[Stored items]
(** ** The blocking wrappers *)

Lemma spin_exit (cond : Statics -> bool) (clock : list Z) :
  forall s s' log, spin cond s clock = Some (s', log) -> cond s' = false.
Proof.
  induction clock as [| now rest IH]; intros s s' log H; simpl in H.
  - destruct (cond s) eqn:E; [discriminate | now inversion H; subst].
  - destruct (cond s) eqn:E.
    + destruct (update s now) as [[r s1] evs].
      destruct (spin cond s1 rest) as [[s2 log2] |] eqn:E2; [| discriminate].
      inversion H; subst. eapply IH; eassumption.
    + now inversion H; subst.
Qed.

(** What a terminated loop did is what [update()] does when called at the
    readings the loop consumed. *)
Lemma spin_run (cond : Statics -> bool) (clock : list Z) :
  forall s s' log,
    spin cond s clock = Some (s', log) ->
    exists used unused, clock = used ++ unused /\ run s used = (s', log).
Proof.
  induction clock as [| now rest IH]; intros s s' log H; simpl in H.
  - destruct (cond s); [discriminate |]. inversion H; subst.
    exists [], []. split; reflexivity.
  - destruct (cond s).
    + destruct (update s now) as [[r s1] evs] eqn:U.
      destruct (spin cond s1 rest) as [[s2 log2] |] eqn:E2; [| discriminate].
      inversion H; subst.
      destruct (IH _ _ _ E2) as (used & unused & -> & R).
      exists (now :: used), unused. split; [reflexivity |].
      simpl. rewrite U, R. reflexivity.
    + inversion H; subst. exists [], (now :: rest). split; reflexivity.
Qed.

(** While the pulse train is active on a configured pin and has pulses
    left, a call leaves it active. *)
Lemma update_keeps_train (s : Statics) (now : Z) :
  Config.pin (config s) <> 255 ->
  Pulse.active (pulseState s) = true ->
  0 < Pulse.pulses (pulseState s) ->
  Config.pin (config (update_post s now)) = Config.pin (config s)
  /\ Pulse.active (pulseState (update_post s now)) = true
  /\ 0 <= Pulse.pulses (pulseState (update_post s now)).
Proof.
  intros Hpin Hact Hpos. apply Z.eqb_neq in Hpin. apply Z.ltb_lt in Hpos.
  destruct s as [c [n f d i l a] pt m]. simpl in Hpin, Hact, Hpos. subst a.
  unfold update_post, update, pulseTick.
  cbn [pulseState config Pulse.active Pulse.pulses Pulse.last Pulse.interval
       Pulse.duration Pulse.frequency].
  rewrite Hpin, Hpos. cbn [andb negb].
  destruct ((l =? 0) || (add16 i d <=? u32 (now - l))); cbn.
  - repeat split. unfold u8. apply Z.mod_pos_bound. reflexivity.
  - apply Z.ltb_lt in Hpos. repeat split. lia.
Qed.

(** The loop of [pulseBlocking] leaves an active pulse train active. *)
Lemma spin_keeps_train (clock : list Z) :
  forall s s' log,
    Config.pin (config s) <> 255 ->
    Pulse.active (pulseState s) = true ->
    0 <= Pulse.pulses (pulseState s) ->
    spin (fun st => negb (Pulse.pulses (pulseState st) =? 0)) s clock
    = Some (s', log) ->
    Config.pin (config s') <> 255 /\ Pulse.active (pulseState s') = true.
Proof.
  induction clock as [| now rest IH]; intros s s' log Hpin Hact Hge H;
    cbn [spin] in H.
  - destruct (negb _); [discriminate |]. inversion H; subst. now split.
  - destruct (negb (Pulse.pulses (pulseState s) =? 0)) eqn:E.
    + apply negb_true_iff, Z.eqb_neq in E.
      destruct (update_keeps_train s now Hpin Hact ltac:(lia)) as (K1 & K2 & K3).
      unfold update_post in K1, K2, K3.
      destruct (update s now) as [[r s1] evs]. cbn [fst snd] in K1, K2, K3.
      destruct (spin _ s1 rest) as [[s2 log2] |] eqn:E2; [| discriminate].
      inversion H; subst.
      apply (IH s1 s' log2); try assumption. now rewrite K1.
    + inversion H; subst. now split.
Qed.

(** The call that finds an active train with no pulses left retires it. *)
Lemma update_retires_train (s : Statics) (now : Z) :
  Config.pin (config s) <> 255 ->
  Pulse.active (pulseState s) = true ->
  Pulse.pulses (pulseState s) = 0 ->
  Pulse.active (pulseState (update_post s now)) = false.
Proof.
  intros Hpin Hact Hzero. apply Z.eqb_neq in Hpin.
  unfold update_post, update, pulseTick.
  rewrite Hact, Hpin, Hzero. cbn [andb negb Z.ltb Z.compare].
  destruct (Pattern.active _); reflexivity.
Qed.

(** C9 (as the code has it). Each blocking wrapper starts the
    corresponding non-blocking operation and then only calls [update()]:
    when it returns, the statics and the pin-driver log are those of plain
    [update()] calls at the clock readings it consumed.  [patternBlocking]
    returns with the pattern and the pulse train inactive, [melodyBlocking]
    with the melody inactive; [pulseBlocking] loops on the remaining pulse
    count and returns as soon as that count is 0: when its start was
    accepted (configured pin, count above 0) it returns with the pulse
    train's active flag still set, and whatever the clock reads then, the
    next [update()] call clears the flag. *)
Theorem blocking_wrappers_only_tick (s : Statics) (clock : list Z) :
  (forall count f d i s' log,
      pulseBlocking s count f d i clock = Some (s', log) ->
      (exists used unused, clock = used ++ unused
         /\ run (pulse s count f d i) used = (s', log))
      /\ Pulse.pulses (pulseState s') = 0
      /\ (Config.pin (config s) <> 255 -> 0 < count ->
          Pulse.active (pulseState s') = true
          /\ forall now, Pulse.active (pulseState (update_post s' now)) = false)) /\
  (forall pulses count rep pd s' log,
      patternBlocking s pulses count rep pd clock = Some (s', log) ->
      (exists used unused, clock = used ++ unused
         /\ run (pattern s pulses count rep pd) used = (s', log))
      /\ isPatternActive s' = false
      /\ Pulse.active (pulseState s') = false) /\
  (forall tones count rep s' evs log,
      melodyBlocking s tones count rep clock = Some (s', evs, log) ->
      (exists used unused, clock = used ++ unused
         /\ run (set_melodyState
                   (Melody.set_repeat false
                      (melodyState (fst (melody s tones count rep))))
                   (fst (melody s tones count rep))) used = (s', log))
      /\ evs = snd (melody s tones count rep)
      /\ isMelodyActive s' = false).
Proof.
  split; [| split].
  - intros count f d i s' log H. unfold pulseBlocking in H.
    assert (Hzero : Pulse.pulses (pulseState s') = 0).
    { apply spin_exit in H. apply negb_false_iff in H. now apply Z.eqb_eq. }
    split; [eapply spin_run; eassumption |]. split; [exact Hzero |].
    intros Hpin Hcount.
    assert (Hstart : pulse s count f d i
                     = set_pulseState (Pulse.mk count f d i 0 true) s).
    { unfold pulse. apply Z.eqb_neq in Hpin. rewrite Hpin.
      assert (E : (count =? 0) = false) by (apply Z.eqb_neq; lia).
      now rewrite E. }
    rewrite Hstart in H.
    destruct (spin_keeps_train clock
                (set_pulseState (Pulse.mk count f d i 0 true) s) s' log)
      as [Hpin' Hact];
      [destruct s; exact Hpin | destruct s; reflexivity
      | destruct s; simpl; lia | exact H |].
    split; [exact Hact |].
    intros now. now apply update_retires_train.
  - intros pulses count rep pd s' log H. unfold patternBlocking in H. split.
    + eapply spin_run; eassumption.
    + apply spin_exit in H. now apply orb_false_iff in H.
  - intros tones count rep s' evs log H. unfold melodyBlocking in H.
    destruct (melody s tones count rep) as [s1 evs1]. simpl.
    destruct (spin _ _ clock) as [[s3 log3] |] eqn:E; [| discriminate].
    inversion H; subst. split; [| split].
    + eapply spin_run; eassumption.
    + reflexivity.
    + now apply spin_exit in E.
Qed.

(** A run in which each of the three wrappers does return. *)
Lemma blocking_wrappers_only_tick_witness :
  (exists s' log,
      pulseBlocking configured 3 1000 50 20 demo_clock = Some (s', log)
      /\ Pulse.pulses (pulseState s') = 0
      /\ Pulse.active (pulseState s') = true
      /\ Pulse.active (pulseState (update_post s' 500)) = false) /\
  (exists s' log,
      patternBlocking configured (Some [Pulse.mk 1 1000 50 20 0 false]) 1
        false 300 demo_clock = Some (s', log)
      /\ isPatternActive s' = false) /\
  (exists s' evs log,
      melodyBlocking configured (Some [Tone.mk 440 100 50]) 1 true demo_clock
        = Some (s', evs, log)
      /\ isMelodyActive s' = false).
Proof.
  destruct (blocking_wrappers_only_tick configured demo_clock) as (HP & HT & HM).
  split; [| split].
  - eexists. eexists. split; [vm_compute; reflexivity |].
    destruct (HP 3 1000 50 20 _ _ eq_refl) as (_ & Hzero & Hflag).
    destruct (Hflag ltac:(vm_compute; discriminate) ltac:(lia)) as [Hact Hnext].
    split; [exact Hzero |]. split; [exact Hact | exact (Hnext 500)].
  - eexists. eexists. split; [vm_compute; reflexivity |].
    exact (proj1 (proj2 (HT (Some [Pulse.mk 1 1000 50 20 0 false]) 1 false 300
                            _ _ eq_refl))).
  - eexists. eexists. eexists. split; [vm_compute; reflexivity |].
    exact (proj2 (proj2 (HM (Some [Tone.mk 440 100 50]) 1 true _ _ _ eq_refl))).
Defined.

(** C9, refuted for [pulseBlocking]: with pin 9 configured,
    [pulseBlocking(3, 1000, 50, 20)] whose [update()] calls read the clock
    at 1, 71 and 141 returns after the third tone with the pulse train's
    active flag still set. *)
Lemma pulseBlocking_returns_with_active_flag :
  exists s' log,
    pulseBlocking configured 3 1000 50 20 [1; 71; 141] = Some (s', log)
    /\ Pulse.active (pulseState s') = true.
Proof. eexists. eexists. split; vm_compute; reflexivity. Qed.

Lemma update_keeps_repeat (s : Statics) (now : Z) :
  Melody.repeat (melodyState (update_post s now)) = Melody.repeat (melodyState s).
Proof.
  unfold_ops. repeat break_if; reflexivity.
Qed.

Lemma spin_keeps_repeat (cond : Statics -> bool) (clock : list Z) :
  forall s s' log,
    spin cond s clock = Some (s', log) ->
    Melody.repeat (melodyState s') = Melody.repeat (melodyState s).
Proof.
  induction clock as [| now rest IH]; intros s s' log H; simpl in H.
  - destruct (cond s); [discriminate | now inversion H; subst].
  - destruct (cond s).
    + pose proof (update_keeps_repeat s now) as K. unfold update_post in K.
      destruct (update s now) as [[r s1] evs]. simpl in K.
      destruct (spin cond s1 rest) as [[s2 log2] |] eqn:E2; [| discriminate].
      inversion H; subst. rewrite <- K. eapply IH; eassumption.
    + now inversion H; subst.
Qed.

(** C10. [melodyBlocking(tones, count, repeat)] does exactly what
    [melodyBlocking(tones, count, false)] does, whatever [repeat] is: the
    wrapper overwrites the repeat flag with false before it starts to
    tick, no [update()] call sets it again, and so the melody it drives
    never loops; the flag is still false when the wrapper returns. *)
Theorem melodyBlocking_ignores_repeat (s : Statics)
    (tones : option (list Tone.t)) (count : Z) (rep : bool) (clock : list Z) :
  melodyBlocking s tones count rep clock = melodyBlocking s tones count false clock
  /\ (forall s' evs log,
        melodyBlocking s tones count rep clock = Some (s', evs, log) ->
        Melody.repeat (melodyState s') = false).
Proof.
  split.
  - unfold melodyBlocking, melody, stopMelody.
    destruct ((Config.pin (config s) =? 255) || is_null tones || (count =? 0));
      reflexivity.
  - intros s' evs log H. unfold melodyBlocking in H.
    destruct (melody s tones count rep) as [s1 evs1].
    destruct (spin _ _ clock) as [[s3 log3] |] eqn:E; [| discriminate].
    inversion H; subst.
    apply spin_keeps_repeat in E. rewrite E. reflexivity.
Qed.
Lemma exec_get_volumes params is_detail tr out :
  exec (_get_volumes query_volume_filters params is_detail) tr out ->
  listing_run query_volume_filters params is_detail tr out.
Proof.
  unfold _get_volumes. intros H.
  apply exec_bind in H
    as [(e & -> & H)|([[[marker limit] offset] params1] & t1 & r1 & -> & H1 & H)].
  { apply exec_perform in H as ->.
    eapply listing_refused; [done|by repeat constructor|].
    intros ev e' Hin Hf.
    repeat (destruct Hin as [<-|Hin]; [simpl in Hf; by simplify_eq|]).
    destruct Hin. }
  apply exec_perform in H1 as ->.
  apply exec_bind in H
    as [(e & -> & H)|([[sort_keys sort_dirs] params2] & t2 & r2 & -> & H2 & H)].
  { apply exec_perform in H as ->.
    eapply listing_refused; [done|by repeat constructor|].
    intros ev e' Hin Hf.
    repeat (destruct Hin as [<-|Hin]; [simpl in Hf; by simplify_eq|]).
    destruct Hin. }
  apply exec_perform in H2 as ->.
  apply exec_bind in H as [(e & -> & H)|(stripped & t3 & r3 & -> & H3 & H)].
  { apply exec_perform in H as ->.
    eapply listing_refused; [done|by repeat constructor|].
    intros ev e' Hin Hf.
    repeat (destruct Hin as [<-|Hin]; [simpl in Hf; by simplify_eq|]).
    destruct Hin. }
  apply exec_perform in H3 as ->.
  apply exec_bind in H as [(e & -> & H)|([] & t4 & r4 & -> & H4 & H)].
  { apply exec_perform in H as ->.
    eapply listing_refused; [done|by repeat constructor|].
    intros ev e' Hin Hf.
    repeat (destruct Hin as [<-|Hin]; [simpl in Hf; by simplify_eq|]).
    destruct Hin. }
  apply exec_perform in H4 as ->.
  apply exec_bind in H as [(e & -> & H)|(volumes & t5 & r5 & -> & H5 & H)].
  { apply exec_perform in H as ->.
    by eapply (listing_queried _ _ _ _ _ _ _ _ _ _ _ _ _ (inl e) []). }
  apply exec_perform in H5 as ->.
  eapply (listing_queried _ _ _ _ _ _ _ _ _ _ _ _ _ (inr volumes) r5); [done|].
  apply exec_bind in H as [(e & -> & H)|(volumes' & t6 & r6 & -> & H6 & H)].
  { apply exec_for_each_marked in H. by eapply tail_mark_failed. }
  apply exec_for_each_marked in H6.
  apply exec_bind in H as [(e & -> & H)|([] & t7 & r7 & -> & H7 & H)].
  { apply exec_perform in H as ->. by eapply tail_cache_failed. }
  apply exec_perform in H7 as ->.
  eapply tail_viewed; [exact H6|].
  destruct is_detail; apply exec_perform in H as ->; reflexivity.
Qed.

End ListingRuns.

(** * Properties of a listing *)

Lemma marked_events volumes tr out :
  marked volumes tr out -> Forall (fun ev => marking_event ev = true) tr.
Proof. induction 1; by repeat constructor. Qed.
(** X25. In [run_cli], whatever the state, a burst whose [ContinuousMove]
    is refused ends there: the exception propagates and the refused move is
    the only call made. *)
Lemma cli_burst_failed_move (w : World) (choice : string) (e : exn) :
  In choice burst_choices ->
  (forall tr req, env (io w) tr (ContinuousMove req) = Raises e) ->
  fst (ptz_controller.dispatch choice w) = Raise e
  /\ exists req,
       trace (io (snd (ptz_controller.dispatch choice w)))
       = trace (io w)
           ++ [{| ev_call := ContinuousMove req; ev_answer := Raises e |}].
Proof.
  intros HIn H. cbn in HIn.
  repeat (destruct HIn as [<- | HIn]); try contradiction;
    unfold ptz_controller.dispatch; cbn [String.eqb Ascii.eqb Bool.eqb];
    unfold_method; rewrite H; cbn; split; try reflexivity;
    eexists; reflexivity.
Qed.

(** X24. In [run_keyboard], whenever the guarded loop gives control back,
    normally or by an exception, the last call it made is a [Stop] of both
    axis groups. *)
Lemma guarded_loop_ends_with_stop (fuel : nat) (w : World) :
  fst (ptz_control_with_keyboard.guarded_loop fuel w) <> Pending ->
  exists pre tok ans,
    trace (io (snd (ptz_control_with_keyboard.guarded_loop fuel w)))
    = pre ++ [{| ev_call :=
                   Stop {| StopRequest.ProfileToken := tok;
                           StopRequest.PanTilt := Some true;
                           StopRequest.Zoom := Some true |};
                 ev_answer := ans |}].
Proof.
  unfold ptz_control_with_keyboard.guarded_loop, try_finally.
  destruct (try_except _ _ _ w) as [r w1].
  destruct r as [u|e|]; [| |intros H; now elim H]; intros _;
    unfold_method;
    destruct (env (io w1) (trace (io w1)) _); cbn;
    do 3 eexists; reflexivity.
Qed.

(** X26. A burst of [run_keyboard] whose [ContinuousMove] is refused: the
    guarded loop makes exactly two calls, the refused move and one [Stop],
    and then raises (the exception of the move, or that of the [Stop] if it
    fails too). *)
Lemma keyboard_burst_failed_move (fuel : nat) (w : World) (ch : ascii)
    (rest : list ascii) (e : exn) :
  In ch burst_keys ->
  kbd (io w) = ch :: rest ->
  is_Exception e = true ->
  (forall tr req, env (io w) tr (ContinuousMove req) = Raises e) ->
  exists req tok ans,
    trace (io (snd (ptz_control_with_keyboard.guarded_loop (S fuel) w)))
    = trace (io w)
        ++ [{| ev_call := ContinuousMove req; ev_answer := Raises e |};
            {| ev_call :=
                 Stop {| StopRequest.ProfileToken := tok;
                         StopRequest.PanTilt := Some true;
                         StopRequest.Zoom := Some true |};
               ev_answer := ans |}]
    /\ fst (ptz_control_with_keyboard.guarded_loop (S fuel) w)
       = Raise (match ans with Raises e' => e' | Returns _ => e end).
Proof.
  intros HIn Hk He H. cbn in HIn.
  destruct w as [c [en tr out inp kb]]. cbn in Hk, H |- *. subst kb.
  unfold ptz_control_with_keyboard.guarded_loop, try_finally, try_except.
  cbn [ptz_control_with_keyboard.loop].
  unfold ptz_control_with_keyboard.iteration, kbhit, getch.
  repeat (destruct HIn as [<- | HIn]); try contradiction;
    unfold ptz_control_with_keyboard.on_key; unfold_method; decode_keys;
    unfold_method; rewrite H; cbn;
    (destruct e; try discriminate He; cbn;
     match goal with
     | |- context [en ?t ?c] => destruct (en t c)
     end; cbn; do 3 eexists; rewrite <- app_assoc; split; reflexivity).
Qed.
(** C10: [onInputKeypress] is [sendTextMessage] for key code 13 and does
    nothing for any other key code; with a non-empty input a request is
    issued exactly for key code 13. *)
Theorem C10_enter_sends keyCode w :
  (keyCode = 13 -> onInputKeypress keyCode w = sendTextMessage w)
  /\ (keyCode <> 13 -> onInputKeypress keyCode w = (w, []))
  /\ (message (page w) <> "" ->
      (snd (onInputKeypress keyCode w) <> [] <-> keyCode = 13)).
Proof.
  unfold onInputKeypress.
  destruct (keyCode =? 13) eqn:E;
    [apply Z.eqb_eq in E | apply Z.eqb_neq in E].
  - repeat split; intros; try reflexivity; try contradiction; try assumption.
    unfold sendTextMessage.
    destruct (String.eqb (message (page w)) "") eqn:Em.
    + apply String.eqb_eq in Em. contradiction.
    + discriminate.
  - repeat split; intros; try reflexivity; try contradiction.
Qed.

Lemma C10_enter_sends_witness :
  onInputKeypress 13 typedWorld = sendTextMessage typedWorld
  /\ onInputKeypress 65 typedWorld = (typedWorld, [])
  /\ (snd (onInputKeypress 13 typedWorld) <> [] <-> 13 = 13).
Proof.
  destruct (C10_enter_sends 13 typedWorld) as (Henter & _ & Hiff).
  destruct (C10_enter_sends 65 typedWorld) as (_ & Hother & _).
  split; [apply Henter; reflexivity | split].
  - apply Hother. discriminate.
  - apply Hiff. vm_compute. discriminate.
Defined.

(** ** Scrolling *)

(** C6: while the observer is connected, an insertion into the message list
    sets the scroll position to the scroll height less the saved offset and
    zeroes the offset if nothing is loading, and does nothing if something
    is; and whenever an event issues a messages subscription, the offset it
    leaves is the scroll height at the time of the request. *)
Theorem C6_auto_scroll w :
  (autoScroller (page w) = Some {| connected := true |} ->
   (loadingMessages (page w) = false ->
    step w Mutation
    = (set_page (set_scrollOffset 0 (page w)) w,
       [SetScrollTop (scrollHeight (scroller w) - scrollOffset (page w))]))
   /\ (loadingMessages (page w) = true -> step w Mutation = (w, [])))
  /\ (forall e,
        existsb isSubscribe (snd (step w e)) = true ->
        scrollOffset (page (fst (step w e))) = scrollHeight (scroller w))
  /\ scrollOffset (page (fst (subscribeMessages w)))
     = scrollHeight (scroller w).
Proof.
  split; [|split].
  - intros Hobs. simpl. rewrite Hobs. unfold scrollDown.
    split; intros ->; reflexivity.
  - intros e. by_cases w e; simpl; intros; try discriminate; reflexivity.
  - reflexivity.
Qed.

Lemma C6_auto_scroll_witness :
  step listeningWorld Mutation
  = (set_page (set_scrollOffset 0 (page listeningWorld)) listeningWorld,
     [SetScrollTop 0])
  /\ scrollOffset (page (fst (step listeningWorld Scroll))) = 500.
Proof.
  destruct (C6_auto_scroll listeningWorld) as (Hmut & Hsub & _).
  split.
  - apply Hmut; reflexivity.
  - apply (Hsub Scroll). reflexivity.
Defined.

* Task instructions *
Nothing beyond the line containing "- destruct (cond s); [discriminate |]." is to be output; the lines above, from the first one onward to that line, are to be transcribed exactly.

* Task response *
(** ** The blocking wrappers *)

Lemma spin_exit (cond : Statics -> bool) (clock : list Z) :
  forall s s' log, spin cond s clock = Some (s', log) -> cond s' = false.
Proof.
  induction clock as [| now rest IH]; intros s s' log H; simpl in H.
  - destruct (cond s) eqn:E; [discriminate | now inversion H; subst].
  - destruct (cond s) eqn:E.
    + destruct (update s now) as [[r s1] evs].
      destruct (spin cond s1 rest) as [[s2 log2] |] eqn:E2; [| discriminate].
      inversion H; subst. eapply IH; eassumption.
    + now inversion H; subst.
Qed.

(** What a terminated loop did is what [update()] does when called at the
    readings the loop consumed. *)
Lemma spin_run (cond : Statics -> bool) (clock : list Z) :
  forall s s' log,
    spin cond s clock = Some (s', log) ->
    exists used unused, clock = used ++ unused /\ run s used = (s', log).
Proof.
  induction clock as [| now rest IH]; intros s s' log H; simpl in H.
  - destruct (cond s); [discriminate |]. inversion H; subst.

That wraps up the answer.